As Accenture’s CIO, a key question I face when working with our workforce is: how can we take advantage of innovations while maintaining the human touch?
For starters, it’s important to keep in mind that in today’s digital world, human connections matter more than ever. Technology can be shaped so that it adapts to people, using technology for people rather than instead of people.
One way to accomplish this is using technology as one tool to optimize the employee experience. This involves developing technology solutions that make an employee’s experience smoother across intentions, channels, and platforms.
At Accenture, we’ve explored several approaches to create exceptional experiences that I can pass along, including:
Start with the employee
Designing exceptional experiences means focusing on the employee, not the corporate need. We must look at technology as the means to an end or business goal. Start with asking “what does the employee need to perform their work, manage their careers, and help develop others?” This shift will involve bringing the IT department and the business together to strategize, architect, and deliver the desired experiences.
Apply “service design”
Service design leverages a “service wrapping” approach to enhance experiences by providing a connected, end-to-end experience instead of a series of disparate transactions with different departments.
For instance, at Accenture, instead of having an employee visit an array of websites to set up a leave of absence, we are packaging the steps into a single, connected service available via one site for the entire process—from investigation through enrollment, start and return. We are doing the same for onboarding of new employees, and are continuing to design similar new services. The benefit of this approach is that it is not a technology that solves the problem, it is a pivot in focus that then drives a different way of packaging the technologies.
Look to consumer technologies
With consumers spending more time and learning technology through experiences outside work, it makes sense to apply many of the same consumer-like ways to the corporate world.

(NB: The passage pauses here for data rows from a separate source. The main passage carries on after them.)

(** The part of [Add] from the choice of the services to [AddAllAndPin]: the tree is
    made over a mock DAG service to hash only, and by the adder otherwise. *)
Definition add_on (settings : UnixfsAddSettings) (gc : list bool) (file : fnode) (h : hosts) : result cid * list event * hosts :=
  let '(dserv, pinning) := services_of settings in
  if as_OnlyHash settings then
    match on_mfs MockDag m_NewRoot h with
    | (Err e, h) => (Err e, [], h)
    | (Ok _, h) =>
        let E := adder_env dserv MockDag pinning false in
        let '(r, a) := @AddAllAndPin E file (@fileAdder E settings true gc h) in (r, trace a, world a)
    end
  else
    let E := adder_env dserv dserv pinning true in
    let '(r, a) := @AddAllAndPin E file (@fileAdder E settings false gc h) in (r, trace a, world a).

(** [options]: the outcome of [UnixfsAddOptions]; [nil_made]: a panic of
    [getOrCreateNilNode], which is only called to hash. *)
Definition Unixfs_Add (options : result UnixfsAddSettings) (cfg : result experimental) (nil_made : option error)
    (provider_Provide : cid -> option error) (gc : list bool) (file : fnode) (n : node) : result string * node :=
  match options with
  | Err e => (Err e, n)
  | Ok settings =>
      match cfg with
      | Err e => (Err e, n)
      | Ok cfg =>
          if as_NoCopy settings && negb (FilestoreEnabled cfg || UrlstoreEnabled cfg)
          then (Err "either the filestore or the urlstore must be enabled to use nocopy, see: https://github.com/ipfs/kubo/blob/master/docs/experimental-features.md#ipfs-filestore", n)
          else
            match (if as_OnlyHash settings then nil_made else None), as_Layout settings with
            | Some e, _ => (Err e, n)
            | None, OtherLayout l => (Err ("unknown layout: " +:+ FormatInt l), n)
            | None, _ =>
                let '(r, evs, h) := add_on settings gc file (MkHosts (nd_api n) (nd_nil n) Mock (nd_ds n) m_none) in
                let n := MkNode (h_api h) (h_ds h) (h_nil h) (provided n) (events_out n ++ evs) in
                match r with
                | Err e => (Err e, n)
                | Ok nd =>
                    if as_OnlyHash settings then (Ok ("/ipfs/" +:+ nd), n)
                    else
                      match provider_Provide nd with
                      | Some e => (Err e, n)
                      | None => (Ok ("/ipfs/" +:+ nd), MkNode (nd_api n) (nd_ds n) (nd_nil n) (provided n ++ [nd]) (events_out n))
                      end
                end
            end
      end
  end.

This is especially true since employees expect the same experiences, and are more likely to use technologies that are already familiar.
“Consumerism” is a strategy we apply at Accenture, where we have shifted to providing new mobile capabilities to improve our employees’ mobile experience. We’ve created over 75 apps that aid our employees in everything from expense reports to meditation. We’ve also looked at other organizations such as Starbucks, hotel lobbies, and shared workspaces to get ideas for making the design of office spaces more human. We design our offices accommodating the connecting/collaborating culture of today’s digital worker.
Borrow from hospitality
Hospitality and retail industry approaches are becoming relevant in our work environments in terms of providing human-touch, concierge-like services to employees for work-related activities. For example, Accenture is launching concierge services to proactively facilitate learning the ins and outs of new technologies, such as Microsoft Surface Hubs. We are also building Tech Bars in our offices similar to Apple Genius Bars that are changing the tech support interaction with our people.

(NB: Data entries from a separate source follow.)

(* ===== verification/Files.v ===== *)
(** The mutable file system commands: [core/commands/files.go].

    The file system itself ([go-mfs]) and the DAG are the class [MFS]: a state [M]
    with directory and file handles and file descriptors.  A command is a
    computation over [M] that fails with an error and keeps the state reached.
    What the commands need of the descriptors is stated in [FdLaws]. *)
From Stdlib Require Import ZArith Lia Ascii String.
From stdpp Require Import base strings list.
From S2P Require Import Prelude GoStrings GoPath.

Local Open Scope Z_scope.

Abbreviation bytes := (list Byte.byte).

Definition ErrNotExist : error := "file does not exist".

Record Prefix := MkPrefix { Version : Z; MhType : Z; MhLength : Z }.

(** A node as [statNode] takes it apart. *)
Inductive unixfs_type := TRaw | TDirectory | TFile | TMetadata | TSymlink | THAMTShard.
Inductive node_kind := ProtoNode (data : result (unixfs_type * Z)) | RawNode | OtherNode.
Record dnode := MkNode { n_cid : string; n_size : result Z; n_links : Z; n_kind : node_kind }.

Record MkdirOpts := MkMkdirOpts { Mkparents : bool; Flush : bool; CidBuilder : option Prefix }.
Record Flags := MkFlags { fRead : bool; fWrite : bool; fSync : bool }.

(** [mfs.NodeListing]. *)
Record NodeListing := MkListing { l_Name : string; l_Type : Z; l_Size : Z; l_Hash : string }.

Class MFS := {
  M : Type; dirh : Type; fileh : Type; fd : Type;
  Lookup : string -> M -> result (dirh + fileh);
  ResolveNode : string -> M -> result dnode;
  GetNode : dirh + fileh -> M -> result dnode;
  Mkdir : string -> MkdirOpts -> M -> option error * M;
  PutNode : string -> dnode -> M -> option error * M;
  FlushPath : string -> M -> result string * M;
  Mv : string -> string -> M -> option error * M;
  (** directories *)
  Unlink : dirh -> string -> M -> option error * M;
  dir_Flush : dirh -> M -> option error * M;
  Child : dirh -> string -> M -> result (dirh + fileh);
  AddChild : dirh -> string -> option Prefix -> M -> option error * M;
  GetCidBuilder : dirh -> M -> option Prefix;
  SetCidBuilder : dirh -> option Prefix -> M -> M;
  ListNames : dirh -> M -> result (list string);
  List : dirh -> M -> result (list NodeListing);
  (** files and their descriptors *)
  file_Type : fileh -> Z;
  file_Size : fileh -> M -> result Z;
  set_RawLeaves : fileh -> bool -> M -> M;
  Open : fileh -> Flags -> M -> result fd * M;
  fd_Size : fd -> M -> result Z;
  fd_Seek : fd -> Z -> M -> option error * M;
  fd_Truncate : fd -> Z -> M -> option error * M;
  fd_Write : fd -> bytes -> M -> option error * M;
  fd_Close : fd -> M -> option error * M;
  (** what reading a descriptor to its end gives, and the error it ends with *)
  fd_ReadAll : fd -> M -> bytes * option error;
  (** [dag.PrefixForCidVersion], [mh.Names], [enc.Encode] *)
  PrefixForCidVersion : Z -> result Prefix;
  mh_Names : string -> option Z;
  Encode : string -> string;
}.

(** ** Paths *)

(** [strings.HasSuffix(p, "/")], the test of the last byte of a non-empty path. *)
Fixpoint ends_in_slash (p : string) : bool :=
  match p with
  | EmptyString => false
  | String c EmptyString => Ascii.eqb c slash
  | String _ p => ends_in_slash p
  end.

Definition checkPath (p : string) : result string :=
  if String.eqb p "" then Err "paths must not be empty"
  else if negb (IsAbs p) then Err "paths must start with a leading slash"
  else
    let cleaned := Clean p in
    Ok (if ends_in_slash p && negb (String.eqb p "/") then cleaned +:+ "/" else cleaned).

(** ** Statistics *)

Record statOutput := MkStat { Hash : string; Size : Z; CumulativeSize : Z; Blocks : Z; Type_ : string }.

Definition moreThanOne (a b c : bool) : bool := a && b || b && c || a && c.

Definition newline : string := String "010" "".
Definition defaultStatFormat : string :=
  "<hash>" +:+ newline +:+ "Size: <size>" +:+ newline +:+ "CumulativeSize: <cumulsize>" +:+ newline +:+ "ChildBlocks: <childs>" +:+ newline +:+ "Type: <type>".

Definition statGetFormatOptions (hash size : bool) (format : string) : result string :=
  if moreThanOne hash size (negb (String.eqb format defaultStatFormat))
  then Err "format was set by multiple options. Only one format option is allowed"
  else if hash then Ok "<hash>" else if size then Ok "<cumulsize>" else Ok format.

Definition unixfs_type_String (t : unixfs_type) : string :=
  match t with TRaw => "Raw" | TDirectory => "Directory" | TFile => "File" | TMetadata => "Metadata" | TSymlink => "Symlink" | THAMTShard => "HAMTShard" end.

Definition statNode `{MFS} (nd : dnode) : result statOutput :=
  match n_size nd with
  | Err e => Err e
  | Ok cumulsize =>
      match n_kind nd with
      | ProtoNode (Err e) => Err e
      | ProtoNode (Ok (t, filesize)) =>
          match t with
          | TDirectory | THAMTShard => Ok (MkStat (Encode (n_cid nd)) filesize cumulsize (n_links nd) "directory")
          | TFile | TMetadata | TRaw => Ok (MkStat (Encode (n_cid nd)) filesize cumulsize (n_links nd) "file")
          | _ => Err ("unrecognized node type: " +:+ unixfs_type_String t)
          end
      | RawNode => Ok (MkStat (Encode (n_cid nd)) cumulsize cumulsize 0 "file")
      | OtherNode => Err "not unixfs node (proto or raw)"
      end
  end.

(** The text of [ipfs files stat] without its line on locality. *)
Definition stat_text (format : string) (out : statOutput) : string :=
  let s := ReplaceAll format "<hash>" (Hash out) in
  let s := ReplaceAll s "<size>" (FormatInt (Size out)) in
  let s := ReplaceAll s "<cumulsize>" (FormatInt (CumulativeSize out)) in
  let s := ReplaceAll s "<childs>" (FormatInt (Blocks out)) in
  ReplaceAll s "<type>" (Type_ out) +:+ newline.

(** A block as an offline DAG service shows it: its size and, for each link, what
    getting it gives. *)
Inductive block := MkBlock (len : Z) (links : list got)
with got := Found (b : block) | NotFound | Failed (e : error).

(** The values next to an error are the ones [walkBlock] returns with it. *)
Fixpoint walkBlock (nd : block) : bool * Z * option error :=
  match nd with
  | MkBlock len links =>
      (fix walk_links (links : list got) (local : bool) (sizeLocal : Z) : bool * Z * option error :=
         match links with
         | [] => (local, sizeLocal, None)
         | NotFound :: links => walk_links links false sizeLocal
         | Failed e :: _ => (local, sizeLocal, Some e)
         | Found child :: links =>
             match walkBlock child with
             | (_, _, Some e) => (local, sizeLocal, Some e)
             | (childLocal, childLocalSize, None) => walk_links links (local && childLocal) (u64 (sizeLocal + childLocalSize))
             end
         end) links true (u64 len)
  end.

(** ** Commands *)

Section Commands.
Context `{MFS}.

Definition cmd (A : Type) : Type := M -> result A * M.
Definition ret {A} (a : A) : cmd A := fun m => (Ok a, m).
Definition fail {A} (e : error) : cmd A := fun m => (Err e, m).
Definition bind {A B} (c : cmd A) (k : A -> cmd B) : cmd B := fun m =>
  match c m with (Ok a, m) => k a m | (Err e, m) => (Err e, m) end.
Definition reads {A} (f : M -> result A) : cmd A := fun m => (f m, m).
Definition act (f : M -> option error * M) : cmd unit := fun m =>
  match f m with (None, m) => (Ok tt, m) | (Some e, m) => (Err e, m) end.
Definition of_result {A} (r : result A) : cmd A := fun m => (r, m).
Definition when (b : bool) (c : cmd unit) : cmd unit := if b then c else ret tt.
(** [fmt.Errorf] around the error of a call. *)
Definition wrap {A} (f : error -> error) (c : cmd A) : cmd A := fun m =>
  match c m with (Ok a, m) => (Ok a, m) | (Err e, m) => (Err (f e), m) end.

Local Notation "x <- c ; k" := (bind c (fun x => k)) (at level 100, c at next level, right associativity).
Local Notation "c ;; k" := (bind c (fun _ => k)) (at level 100, right associativity).

Definition getNodeFromPath (p : string) : cmd dnode :=
  if HasPrefix p "/ipfs/" then reads (ResolveNode p)
  else fsn <- reads (Lookup p); reads (GetNode fsn).

Definition getPrefix (cidVer : option Z) (hashFun : option string) : result (option Prefix) :=
  match cidVer, hashFun with
  | None, None => Ok None
  | _, _ =>
      let ver := default 0 cidVer in
      let ver := if bool_decide (is_Some hashFun) && (ver =? 0) then 1 else ver in
      match PrefixForCidVersion ver with
      | Err e => Err e
      | Ok prefix =>
          match hashFun with
          | None => Ok (Some prefix)
          | Some h =>
              match mh_Names (ToLower h) with
              | None => Err ("unrecognized hash function: " +:+ ToLower h)
              | Some code => Ok (Some (MkPrefix (Version prefix) code (-1)))
              end
          end
      end
  end.

Definition ensureContainingDirectoryExists (path : string) (builder : option Prefix) : cmd unit :=
  let dirtomake := Dir path in
  if String.eqb dirtomake "/" then ret tt else act (Mkdir dirtomake (MkMkdirOpts true false builder)).

Definition getParentDir (dir : string) : cmd dirh :=
  parent <- reads (Lookup dir);
  match parent with
  | inl d => ret d
  | inr _ => fail "expected *mfs.Directory, didn't get it. This is likely a race condition"
  end.

Definition getFileHandle (path : string) (create : bool) (builder : option Prefix) : cmd fileh := fun m =>
  match Lookup path m with
  | Ok (inr fi) => (Ok fi, m)
  | Ok (inl _) => (Err (path +:+ " was not a file"), m)
  | Err e =>
      if negb (String.eqb e ErrNotExist) || negb create then (Err e, m)
      else
        let (dirname, fname) := path_Split path in
        (pdir <- getParentDir dirname;
         fun m =>
           let builder := match builder with None => GetCidBuilder pdir m | b => b end in
           (act (AddChild pdir fname builder) ;;
            fsn <- reads (Child pdir fname);
            match fsn with
            | inr fi => ret fi
            | inl _ => fail "expected *mfs.File, didn't get it. This is likely a race condition"
            end) m) m
  end.

(** The source has a second copy of [getPrefix], used by [files cp]. *)
Definition getPrefixNew : option Z -> option string -> result (option Prefix) := getPrefix.

(** [filesCpCmd.Run] *)
Definition files_cp (src dst : string) (mkParents flush : bool) (cidVer : option Z) (hashFun : option string) : cmd unit :=
  prefix <- of_result (getPrefixNew cidVer hashFun);
  src <- of_result (checkPath src);
  let src := trim_right (Ascii.eqb slash) src in
  dst <- of_result (checkPath dst);
  let dst := if ends_in_slash dst then dst +:+ path_Base src else dst in
  node <- wrap (fun e => "cp: cannot get node from path " +:+ src +:+ ": " +:+ e) (getNodeFromPath src);
  when mkParents (ensureContainingDirectoryExists dst prefix) ;;
  wrap (fun e => "cp: cannot put node in path " +:+ dst +:+ ": " +:+ e) (act (PutNode dst node)) ;;
  when flush (wrap (fun e => "cp: cannot flush the created file " +:+ dst +:+ ": " +:+ e) (FlushPath dst ;; ret tt)).

(** [filesLsCmd.Run] *)
Definition files_ls (arg : option string) (long : bool) : cmd (list NodeListing) :=
  path <- of_result (checkPath (default "/" arg));
  fsn <- reads (Lookup path);
  match fsn with
  | inl d =>
      if long then reads (List d)
      else names <- reads (ListNames d); ret ((fun name => MkListing name 0 0 "") <$> names)
  | inr f =>
      let name := (path_Split path).2 in
      if long then
        size <- reads (file_Size f); nd <- reads (GetNode (inr f)); ret [MkListing name (file_Type f) size (Encode (n_cid nd))]
      else ret [MkListing name 0 0 ""]
  end.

Spread content across platforms
Moving away from e-mail is actually easier than you think. At Accenture, we’ve built up our internal portal to serve as a highly personalized, subscription-based hub for information and news that employees can check at their leisure. An “alerts and notifications” feature keeps the more time-critical, action-oriented tasks at the forefront.

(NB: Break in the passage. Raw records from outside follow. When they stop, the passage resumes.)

(** without an output path a key is exported into the current directory,
    whatever its name is: the path is one plain element. *)
Theorem export_stays_in_directory format name :
  format = keyFormatPemCleartextOption \/ format = keyFormatLibp2pCleartextOption ->
  plain_name (export_path "" format name).
Proof.
  intros Hf. assert (Hext : exists ext c, (if decide (format = keyFormatPemCleartextOption) then "pem"
      else if decide (format = keyFormatLibp2pCleartextOption) then "key" else "") = ext +:+ String c "" /\ (2 <= String.length ext)%nat /\
      Ascii.eqb slash c = false /\ has_char slash ("." +:+ ext +:+ String c "") = false).
  { destruct Hf as [-> | ->]; [exists "pe", "m"%char|exists "ke", "y"%char]; done. }
  destruct Hext as (ext & c & E & Hlen & Hc & Hns). unfold export_path. rewrite decide_True by done. rewrite E. cbn zeta.
  rewrite <- !string_app_assoc, trim_right_keeps by done. rewrite !string_app_assoc.
  destruct (split_on_app_last slash name ("." +:+ ext +:+ String c "") Hns) as (l & x & _ & Es).
  assert (Hp : plain_name (x +:+ "." +:+ ext +:+ String c "")).
  { assert (Hl : (4 <= String.length (x +:+ "." +:+ ext +:+ String c ""))%nat).
    { rewrite !string_app_length. cbn [String.length]. lia. }
    pose proof (split_on_pieces slash (name +:+ "." +:+ ext +:+ String c "")) as Hp. rewrite Es in Hp. apply Forall_app in Hp as [_ Hp].
    rewrite Forall_singleton in Hp. unfold plain_name. split_and!; [done|..]; intros En; rewrite En in Hl; cbn in Hl; lia. }
  replace (path_Split (name +:+ "." +:+ ext +:+ String c "")).2 with (x +:+ "." +:+ ext +:+ String c ""); [by rewrite Clean_plain|].
  unfold path_Split. rewrite Es, reverse_app. cbn [reverse rev_append app]. destruct (reverse l) as [|y k] eqn:El; [|done].
  apply (f_equal reverse) in El. rewrite reverse_involutive in El. cbn in El. subst l. cbn in Es.
  rewrite <- (join_split slash (name +:+ "." +:+ ext +:+ String c "")), Es. done.
Qed.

We’ve also moved more into video and broadcast technologies to provide “face time” to our employees. I host a regular global broadcast with a live studio audience from our own Accenture Broadcast Studio that gives our extended team the latest updates, news, and information. Viewers have said it makes me and other presenters more human and accessible—exactly the results we want technology to bring about.
These are some approaches that can help organizations keep a human touch in technology. Not only do they enable innovative approaches to work, but they also help people connect, build more and stronger personal connections, get to know company leaders better, and feel a stronger sense of community.